Six Michigan residents, two Ohio residents and an Indiana resident have been indicted on charges of attempted use of weapons of mass destruction in connection with their membership in a Lenawee County Christian militia group.

Members of the Hutaree -- including a Michigan couple and their two sons -- conspired to oppose by force the authority of the U.S. government, according to a release by the U.S. Attorney’s Office in Detroit.

The indictment unsealed in U.S. District Court today claims that the Hutaree planned to kill an unidentified member of local law enforcement and then attack the law enforcement officers who gather in Michigan for the funeral. According to the plan, the Hutaree would attack law enforcement vehicles during the funeral procession with improvised explosive devices rigged with projectiles, which constitute weapons of mass destruction, according to the announcement by U.S. Attorney Barbara L. McQuade.
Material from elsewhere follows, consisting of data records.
(** [(.+)] hands to its continuation the longest run of the line that
    the continuation accepts. *)
Lemma dotPlus_spec {R} (k : jsstring -> jsstring -> option R)
      (s acc : jsstring) :
  match dotPlus k s acc with
  | Some res =>
      exists run rest,
        s = run ++ rest /\ run <> [] /\ NoTerminator run
        /\ k rest (acc ++ run) = Some res
        /\ forall run' rest',
             s = run' ++ rest' -> NoTerminator run' ->
             List.length run < List.length run' ->
             k rest' (acc ++ run') = None
  | None =>
      forall run rest,
        s = run ++ rest -> run <> [] -> NoTerminator run ->
        k rest (acc ++ run) = None
  end.
Proof.
  revert acc; induction s as [|x s IH]; intros acc; simpl.
  - intros run rest H Hne. symmetry in H. apply app_eq_nil in H.
    destruct H; congruence.
  - destruct (isLineTerminator x) eqn:Ex.
    + intros [|y run] rest H Hne Hrun; [congruence|].
      injection H as <- _. inversion Hrun; congruence.
    + specialize (IH (acc ++ [x])).
      destruct (dotPlus k s (acc ++ [x])) as [res|].
      * destruct IH as (run & rest & -> & Hne & Hrun & Hk & Hmax).
        exists (x :: run), rest. rewrite <- app_assoc in Hk.
        repeat split; auto; try discriminate.
        -- constructor; auto.
        -- intros [|y run'] rest' H Hrun' Hlen; simpl in Hlen; [lia|].
           injection H as <- H. apply Forall_inv_tail in Hrun'.
           specialize (Hmax run' rest' H ltac:(assumption) ltac:(lia)).
           now rewrite <- app_assoc in Hmax.
      * destruct (k s (acc ++ [x])) as [res|] eqn:Hk.
        -- exists [x], s. repeat split; auto; try discriminate.
           ++ constructor; auto.
           ++ intros [|y [|z run']] rest' H Hrun' Hlen; simpl in Hlen;
                try lia.
              injection H as <- H. apply Forall_inv_tail in Hrun'.
              specialize (IH (z :: run') rest' H ltac:(discriminate)
                            ltac:(assumption)).
              now rewrite <- app_assoc in IH.
        -- intros [|y [|z run]] rest H Hne Hrun; [congruence| |].
           ++ injection H as <- <-. exact Hk.
           ++ injection H as <- H. apply Forall_inv_tail in Hrun.
              specialize (IH (z :: run) rest H ltac:(discriminate)
                            ltac:(assumption)).
              now rewrite <- app_assoc in IH.
Qed.

(** [exec] reports the match at the first start position that has one. *)
Lemma exec_spec (r : list Node) (s : jsstring) :
  match exec r s with
  | Some res =>
      exists pre post,
        s = pre ++ post /\ matchNodes r post None = Some res
        /\ forall pre' post',
             s = pre' ++ post' -> List.length pre' < List.length pre ->
             matchNodes r post' None = None
  | None =>
      forall pre post, s = pre ++ post -> matchNodes r post None = None
  end.
Proof.
  induction s as [|x s IH]; simpl.
  - destruct (matchNodes r [] None) as [res|] eqn:E.
    + exists [], []. repeat split; auto. intros ? ? _ H; simpl in H; lia.
    + intros pre post H. symmetry in H. apply app_eq_nil in H.
      destruct H as [_ ->]. exact E.
  - destruct (matchNodes r (x :: s) None) as [res|] eqn:E.
    + exists [], (x :: s). repeat split; auto.
      intros ? ? _ H; simpl in H; lia.
    + destruct (exec r s) as [res|].
      * destruct IH as (pre & post & -> & Hm & Hfirst).
        exists (x :: pre), post. repeat split; auto.
        intros [|y pre'] post' H Hlen; simpl in *.
        -- now subst post'.
        -- injection H as <- H. apply (Hfirst pre' post' H). lia.
      * intros [|y pre] post H; simpl in H.
        -- now subst post.
        -- injection H as <- H. now apply (IH pre post).
Qed.

Lemma ExportAt_GroupAt (text pre q1 name : jsstring) :
  ExportAt text pre q1 name
  <-> exists tail,
        text = pre ++ exportPrefix ++ q1 ++ tail
        /\ OptQuote q1 /\ GroupAt tail name.
Proof.
  unfold ExportAt, GroupAt. split.
  - intros (c & q2 & rest & -> & H1 & H2 & H). eexists. split; [reflexivity|].
    split; [assumption|]. exists c, q2, rest. tauto.
  - intros (tail & -> & H1 & c & q2 & rest & -> & H2 & H).
    exists c, q2, rest. tauto.
Qed.

Lemma group_spec (s : jsstring) :
  match dotPlus (fun s' g => matchNodes afterGroup s' (Some g)) s [] with
  | Some res =>
      exists name,
        res = Some name /\ GroupAt s name
        /\ forall name', GroupAt s name' ->
                         List.length name' <= List.length name
  | None => forall name, ~ GroupAt s name
  end.
Proof.
  pose proof (dotPlus_spec
                (fun s' g => matchNodes afterGroup s' (Some g)) s []) as H.
  cbv beta in H.
  destruct (dotPlus _ s []) as [res|].
  - destruct H as (run & rest & -> & Hne & Hrun & Hk & Hmax).
    cbn [app] in Hk. apply matchNodes_afterGroup in Hk.
    destruct Hk as (-> & c & q2 & rest' & -> & Hc & Hq & Hr).
    exists run. split; [reflexivity|]. split.
    + exists c, q2, rest'. tauto.
    + intros name' (c' & q2' & rest'' & E & Hq' & Hne' & Hrun' & Hc' & Hr').
      destruct (Nat.le_gt_cases (List.length name') (List.length run))
        as [Hle|Hgt]; [exact Hle|].
      specialize (Hmax name' _ E Hrun' Hgt). cbn [app] in Hmax.
      assert (matchNodes afterGroup (c' :: lit "app" ++ q2' ++ rest'')
                (Some name') = Some (Some name')) as Hyes.
      { apply matchNodes_afterGroup. split; [reflexivity|].
        exists c', q2', rest''. tauto. }
      congruence.
  - intros name (c & q2 & rest & E & Hq & Hne & Hrun & Hc & Hr).
    specialize (H name _ E Hne Hrun). cbn [app] in H.
    assert (matchNodes afterGroup (c :: lit "app" ++ q2 ++ rest)
              (Some name) = Some (Some name)) as Hyes.
    { apply matchNodes_afterGroup. split; [reflexivity|].
      exists c, q2, rest. tauto. }
    congruence.
Qed.

Lemma OptQuote_length (q : jsstring) : OptQuote q -> List.length q <= 1.
Proof. intros [-> | ->]; simpl; lia. Qed.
You can read the indictment as a PDF here. Of particular note is this:

The general concept of of operations provided that the Hutaree would commit some violent act to draw the attention of law enforcement or government officials and which would draw a response by law enforcement. Possible such acts were discussed including killing a member of law enforcement after a traffic stop, killing a member of law enforcement and his or her family at home, ambushing a member of law enforcement in rural communities, luring a member of law enforcement with a false 911 emergency call and then killing him or her, and killing a member of law enforcement and then attacking a funeral procession motorcade with weapons of mass destruction. These acts would intimidate and demoralize law enforcement, diminishing their ranks and rendering them ineffective.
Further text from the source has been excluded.